The high court case centers on Androgel, a treatment for low testosterone in men that is made by Solvay Pharmaceuticals Inc. Bayer and Merck have both filed briefs backing Solvay.
The court fight has been a long time coming for the FTC. The justices refused to hear the antitrust agency’s arguments in 2006 after President George W. Bush’s Justice Department urged the court to reject an appeal in a case involving Schering-Plough Corp., now part of Merck. The department switched sides on the issue after Barack Obama became president and is now backing the FTC case against the companies.
Drug companies say the government fails to grasp the complexities of settlement talks.
“For the FTC to sit in a little ivory tower and pretend it is that simple is nonsense,” said Paul Bisaro, chief executive officer of Actavis Inc. The company, the fourth-largest maker of generic drugs by sales, is also a defendant in the case.
Bisaro says a payment can make the difference between an accord that clears the way for competition and a stalemate that forces a generic-drug company to survive years of patent litigation before going to market.
He points to the agreement that let his company, then known as Watson Pharmaceuticals Inc., start selling a version of Pfizer Inc.’s Lipitor cholesterol pill, the world’s best-selling drug, in 2011. The accord meant Watson didn’t have to spend millions of dollars litigating over patents that might have protected Lipitor from competition until 2017.
“If we had lost -- and statistics show we lose 50 percent of the time -- the product would still be protected today,” he said. Bisaro said the Lipitor settlement didn’t involve a “direct payment,” without elaborating.
The FTC says the price for Androgel was poised to fall at least 75 percent in 2007 after the Food and Drug Administration cleared the way for competition.
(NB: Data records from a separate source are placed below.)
(* ===== verification/Inode.v ===== *)
(** * Inodes (kern/fs/inode.c)

    The cache of inodes in memory, and the contents of files through the block
    numbers an inode holds.  A pointer to an inode is its index in the cache,
    NULL is [Disk.NULL].  A [char *dst] that is only written is modelled by the
    bytes written through it, in order. *)

From S2P Require Import Prelude Types Spinlock Bytes Disk Bufcache Log Txn Block.

Module Inode.
Import Disk Bufcache Log Txn Block.

Definition NINODE : Z := 50.
Definition NDEV : Z := 10.
Definition ROOTINO : Z := 1.
Definition NDIRECT : Z := 12.
Definition NINDIRECT : Z := BSIZE / 4.
Definition MAXFILE : Z := NDIRECT + NINDIRECT.
Definition T_DIR : Z := 1.
Definition T_FILE : Z := 2.
Definition T_DEV : Z := 3.
Definition I_BUSY : Z := 1.
Definition I_VALID : Z := 2.
#[export] Hint Unfold NINODE NDEV ROOTINO NDIRECT NINDIRECT MAXFILE T_DIR T_FILE T_DEV
  I_BUSY I_VALID : kconst.

Record inode : Type := MkInode {
  idev : Z; inum : Z; ref : Z; iflags : Z;
  itype : Z; major : Z; minor : Z; nlink : Z; isize : Z; addrs : list Z
}.
#[export] Instance inode_inhabited : Inhabited inode :=
  populate (MkInode 0 0 0 0 0 0 0 0 0 (replicate 13 0)).

Definition w_ref v i := MkInode (idev i) (inum i) v (iflags i) (itype i) (major i) (minor i) (nlink i) (isize i) (addrs i).
Definition w_iflags v i := MkInode (idev i) (inum i) (ref i) v (itype i) (major i) (minor i) (nlink i) (isize i) (addrs i).
Definition w_ident d n r f i := MkInode d n r f (itype i) (major i) (minor i) (nlink i) (isize i) (addrs i).
Definition w_copy t ma mi nl sz ad i := MkInode (idev i) (inum i) (ref i) (iflags i) t ma mi nl sz ad.
Definition w_type v i := w_copy v (major i) (minor i) (nlink i) (isize i) (addrs i) i.
Definition w_devno ma mi i := w_copy (itype i) ma mi (nlink i) (isize i) (addrs i) i.
Definition w_nlink v i := w_copy (itype i) (major i) (minor i) v (isize i) (addrs i) i.
Definition w_size v i := w_copy (itype i) (major i) (minor i) (nlink i) v (addrs i) i.
Definition w_addr k v i := w_copy (itype i) (major i) (minor i) (nlink i) (isize i) (<[Z.to_nat k := v]> (addrs i)) i.

(** ** struct dinode: the fields at their offsets from [o] *)
Definition di_off (ino : Z) : Z := DINODE_SIZE * (ino mod IPB).
Definition di_type (d : block) (o : Z) : Z := i16 (get16 d o).
Definition di_major (d : block) (o : Z) : Z := i16 (get16 d (o + 2)).
Definition di_minor (d : block) (o : Z) : Z := i16 (get16 d (o + 4)).
Definition di_nlink (d : block) (o : Z) : Z := i16 (get16 d (o + 6)).
Definition di_size (d : block) (o : Z) : Z := get32 d (o + 8).
Definition di_addrs (d : block) (o : Z) : list Z :=
  (fun k => get32 d (o + 12 + 4 * k)) <$> seqZ 0 (NDIRECT + 1).

Definition words_bytes (l : list Z) : list Z := l ≫= le_enc 4.

(** The stores of inode_update. *)
Definition put_dinode (o : Z) (i : inode) (d : block) : block :=
  blit (o + 12) (words_bytes (addrs i)) (set32 (o + 8) (isize i) (set16 (o + 6) (u16 (nlink i))
    (set16 (o + 4) (u16 (minor i)) (set16 (o + 2) (u16 (major i)) (set16 o (u16 (itype i)) d))))).

Record state (T : Type) : Type := State {
  lgs : Log.state T; icache_lk : spinlock_t; inodes : gmap Z inode
}.
Arguments State {T}.
Arguments lgs {T}.
Arguments icache_lk {T}.
Arguments inodes {T}.

Section ops.
Context {T : Type} `{!Sched T}.
Context (ks : kstack).
Abbreviation st := (state T).

Definition s_lgs v (s : st) : st := State v (icache_lk s) (inodes s).
Definition s_ilk v (s : st) : st := State (lgs s) v (inodes s).
Definition s_ino v (s : st) : st := State (lgs s) (icache_lk s) v.
Definition lgs_lens : lens st (Log.state T) := Lens lgs s_lgs.
Definition ilk_lens : lens st spinlock_t := Lens icache_lk s_ilk.

Definition geti (s : st) (ip : Z) : inode := inodes s !!! ip.
Definition ifield {A} (ip : Z) (f : inode -> A) : K st A :=
  bounds NINODE ip ;; gets (fun s => f (geti s ip)).
Definition iupd (ip : Z) (f : inode -> inode) : K st unit :=
  bounds NINODE ip ;; modify (fun s => s_ino (<[ip := f (geti s ip)]> (inodes s)) s).
Definition icache_lock : K st unit := zoom ilk_lens (spinlock_acquire ks).
Definition icache_unlock : K st unit := zoom ilk_lens spinlock_release.
Definition ondisk {A} (m : K (Log.state T) A) : K st A := zoom lgs_lens m.

(** The channel of an inode: its address, apart from those of the buffers. *)
Definition ichan (ip : Z) : Z := 2 ^ 16 + ip.
Definition ithread_wakeup (chan : Z) : K st unit :=
  ondisk (zoom bc_lens (thread_wakeup chan)).

Definition inode_init : K st unit := zoom ilk_lens spinlock_init.

(** The search of inode_get: [Some ip] is the cached inode, [None] comes with
    the first empty slot. *)
Definition find_inode (d ino : Z) : K st (option Z * Z) :=
  loop (Z.to_nat NINODE + 1) (fun '(ip, empty) =>
    if negb (ip <? NINODE) then mret (inr (None, empty))
    else
      x ← ifield ip id;
      if (0 <? ref x) && (idev x =? d) && (inum x =? ino) then mret (inr (Some ip, empty))
      else mret (inl (ip + 1, if (empty =? NULL) && (ref x =? 0) then ip else empty)))
    (0, NULL).

Definition inode_get (d ino : Z) : K st Z :=
  icache_lock ;;
  '(found, empty) ← find_inode d ino;
  match found with
  | Some ip =>
      iupd ip (fun x => w_ref (ref x + 1) x) ;;
      icache_unlock ;;
      mret ip
  | None =>
      when (empty =? NULL) (panic "inode_get: no inodes") ;;
      iupd empty (w_ident d ino 1 0) ;;
      icache_unlock ;;
      mret empty
  end.

Definition inode_alloc (d type : Z) : K st Z :=
  sb ← ondisk (read_superblock ks d);
  found ← ondisk (loop (Z.to_nat (sb_ninodes sb) + 1) (fun ino =>
    if ino <? sb_ninodes sb then
      bp ← bread ks d (IBLOCK ino);
      dat ← bget bp data;
      let o := di_off ino in
      if di_type dat o =? 0 then
        bmod bp (fun dat => set16 o (u16 type) (blit o (replicate 64 0) dat)) ;;
        log_write ks bp ;;
        brelse ks bp ;;
        mret (inr ino)
      else
        brelse ks bp ;;
        mret (inl (ino + 1))
    else panic "inode_alloc: no inodes") 1);
  inode_get d found.

Definition inode_update (ip : Z) : K st unit :=
  x ← ifield ip id;
  ondisk (
    bp ← bread ks (idev x) (IBLOCK (inum x));
    bmod bp (put_dinode (di_off (inum x)) x) ;;
    log_write ks bp ;;
    brelse ks bp).

Definition inode_dup (ip : Z) : K st Z :=
  icache_lock ;;
  iupd ip (fun x => w_ref (ref x + 1) x) ;;
  icache_unlock ;;
  mret ip.

Definition inode_lock (ip : Z) : K st unit :=
  when (ip =? NULL) (panic "inode_lock") ;;
  r ← ifield ip ref;
  when (r <? 1) (panic "inode_lock") ;;
  icache_lock ;;
  fl ← ifield ip iflags;
  if negb (Z.land fl I_BUSY =? 0) then fail Block      (* thread_sleep(ip, &inode_cache.lock) *)
  else
    iupd ip (fun x => w_iflags (Z.lor (iflags x) I_BUSY) x) ;;
    icache_unlock ;;
    fl ← ifield ip iflags;
    if negb (Z.land fl I_VALID =? 0) then mret tt
    else
      x ← ifield ip id;
      dat ← ondisk (
        bp ← bread ks (idev x) (IBLOCK (inum x));
        dat ← bget bp data;
        brelse ks bp ;;
        mret dat);
      let o := di_off (inum x) in
      iupd ip (w_copy (di_type dat o) (di_major dat o) (di_minor dat o) (di_nlink dat o)
                 (di_size dat o) (di_addrs dat o)) ;;
      iupd ip (fun x => w_iflags (Z.lor (iflags x) I_VALID) x) ;;
      t ← ifield ip itype;
      when (t =? 0) (panic "inode_lock: no type").

Definition inode_unlock (ip : Z) : K st unit :=
  when (ip =? NULL) (panic "inode_unlock") ;;
  x ← ifield ip id;
  when ((Z.land (iflags x) I_BUSY =? 0) || (ref x <? 1)) (panic "inode_unlock") ;;
  icache_lock ;;
  iupd ip (fun x => w_iflags (Z.land (iflags x) (Z.lnot I_BUSY)) x) ;;
  ithread_wakeup (ichan ip) ;;
  icache_unlock.

(** ** Contents *)

Definition bmap (ip bn : Z) : K st Z :=
  if bn <? NDIRECT then
    x ← ifield ip id;
    let addr := addrs x !!! Z.to_nat bn in
    if addr =? 0 then
      addr ← ondisk (block_alloc ks (idev x));
      iupd ip (w_addr bn addr) ;;
      mret addr
    else mret addr
  else
    let bn := bn - NDIRECT in
    if bn <? NINDIRECT then
      x ← ifield ip id;
      let addr := addrs x !!! Z.to_nat NDIRECT in
      addr ← (if addr =? 0 then
                addr ← ondisk (block_alloc ks (idev x));
                iupd ip (w_addr NDIRECT addr) ;;
                mret addr
              else mret addr);
      ondisk (
        bp ← bread ks (idev x) addr;
        dat ← bget bp data;
        let addr := get32 dat (4 * bn) in
        if addr =? 0 then
          addr ← block_alloc ks (idev x);
          bmod bp (set32 (4 * bn) addr) ;;
          log_write ks bp ;;
          brelse ks bp ;;
          mret addr
        else
          brelse ks bp ;;
          mret addr)
    else panic "bmap: out of range".

Definition inode_trunc (ip : Z) : K st unit :=
  for_ 0 NDIRECT (fun i =>
    x ← ifield ip id;
    let addr := addrs x !!! Z.to_nat i in
    when (negb (addr =? 0))
      (ondisk (block_free ks (idev x) addr) ;;
       iupd ip (w_addr i 0))) ;;
  x ← ifield ip id;
  let addr := addrs x !!! Z.to_nat NDIRECT in
  when (negb (addr =? 0))
    (ondisk (
       bp ← bread ks (idev x) addr;
       for_ 0 NINDIRECT (fun j =>
         dat ← bget bp data;
         let a := get32 dat (4 * j) in
         when (negb (a =? 0)) (block_free ks (idev x) a)) ;;
       brelse ks bp ;;
       block_free ks (idev x) addr) ;;
     iupd ip (w_addr NDIRECT 0)) ;;
  iupd ip (w_size 0) ;;
  inode_update ip.

Definition inode_put (ip : Z) : K st unit :=
  icache_lock ;;
  x ← ifield ip id;
  when ((ref x =? 1) && negb (Z.land (iflags x) I_VALID =? 0) && (nlink x =? 0))
    (when (negb (Z.land (iflags x) I_BUSY =? 0)) (panic "inode_put busy") ;;
     iupd ip (fun x => w_iflags (Z.lor (iflags x) I_BUSY) x) ;;
     icache_unlock ;;
     inode_trunc ip ;;
     iupd ip (w_type 0) ;;
     inode_update ip ;;
     icache_lock ;;
     iupd ip (w_iflags 0) ;;
     ithread_wakeup (ichan ip)) ;;
  iupd ip (fun x => w_ref (ref x - 1) x) ;;
  icache_unlock.

Definition inode_unlockput (ip : Z) : K st unit :=
  inode_unlock ip ;;
  inode_put ip.

Record file_stat : Type := Stat {
  st_type : Z; st_dev : Z; st_ino : Z; st_nlink : Z; st_size : Z
}.

(** [st->nlink] is a [uint16_t]. *)
Definition inode_stat (ip : Z) : K st file_stat :=
  ifield ip (fun x => Stat (itype x) (idev x) (inum x) (u16 (nlink x)) (isize x)).

(** A T_DEV inode: [devsw] is never assigned, so that [devsw[major].read] is an
    access through a null pointer. *)
Definition dev_access (major : Z) : K st Z :=
  if (major <? 0) || (NDEV <=? major) then mret (-1) else fail Undef.

(** The size of the chunk at [off] when [rest] bytes are left. *)
Definition io_chunk (rest off : Z) : Z := min rest (BSIZE - off mod BSIZE).

(** The result and the bytes stored at [dst].  The first round may take less
    than a block, every other one but the last takes a whole block. *)
Definition inode_read (ip off n : Z) : K st (Z * list Z) :=
  x ← ifield ip id;
  if itype x =? T_DEV then
    r ← dev_access (major x); mret (r, [])
  else if (isize x <? off) || (u32 (off + n) <? off) then mret (-1, [])
  else
    let n := if isize x <? u32 (off + n) then u32 (isize x - off) else n in
    loop (Z.to_nat (n / BSIZE) + 3) (fun '(tot, off, dst) =>
      if tot <? n then
        bno ← bmap ip (off / BSIZE);
        let m := io_chunk (n - tot) off in
        d ← ifield ip idev;
        chunk ← ondisk (
          bp ← bread ks d bno;
          dat ← bget bp data;
          brelse ks bp ;;
          mret (sub (off mod BSIZE) m dat));
        mret (inl (tot + m, u32 (off + m), dst ++ chunk))
      else mret (inr (i32 n, dst))) (0, off, []).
Faced with the prospect of losing $125 million in annual profits, Solvay instead paid the generic-drug makers as much as $42 million a year to delay their competing versions until 2015, the FTC says.
The companies say Solvay, which is now part of AbbVie Inc., had a patent that, if backed by the courts, would have protected the drug an additional five years -- until 2020.
“Unless and until a patent is adjudicated invalid or not infringed, good-faith claims about infringement must be assumed true for antitrust purposes,” the AbbVie unit argued in court papers.
The companies say the payments were compensation for services to be provided by the generic-drug makers, including Watson’s marketing of Androgel to urologists.
Three of the four federal appeals courts to rule on the issue have said the settlements, also known as reverse payments, are generally permissible. That includes the Atlanta-based 11th U.S. Circuit Court of Appeals, which threw out the FTC’s Androgel suit.
The court said that, unless the patent litigation is a sham, reverse payment agreements are immune from antitrust attack so long as they stay “within the scope of the exclusionary power of the patent.” Because the Androgel accord shortened the period of time Solvay potentially could exclude generic competition, it passed antitrust muster, the appeals court said.
Leibowitz says that reasoning undermines a federal law, known as the Hatch-Waxman Act, that encourages generic-drug makers to challenge patents and get their products to market as soon as possible. Should the Supreme Court adopt the appeals court’s approach, companies would be emboldened to delay lower-priced medicines even longer, he said.
“The payment wouldn’t go for a few extra years. It would go to the last day of the patent,” Leibowitz said.
Bisaro says it’s the patent, not the payment, that is responsible for delaying generic competition.
“People get stuck on the cute label,” he said, referring to “pay for delay.” “It is the patent that creates the block. The patent, which is lawfully granted by the United States government, is what creates the anticompetitive behavior.”
The case is Federal Trade Commission v. Watson Pharmaceuticals, 12-416.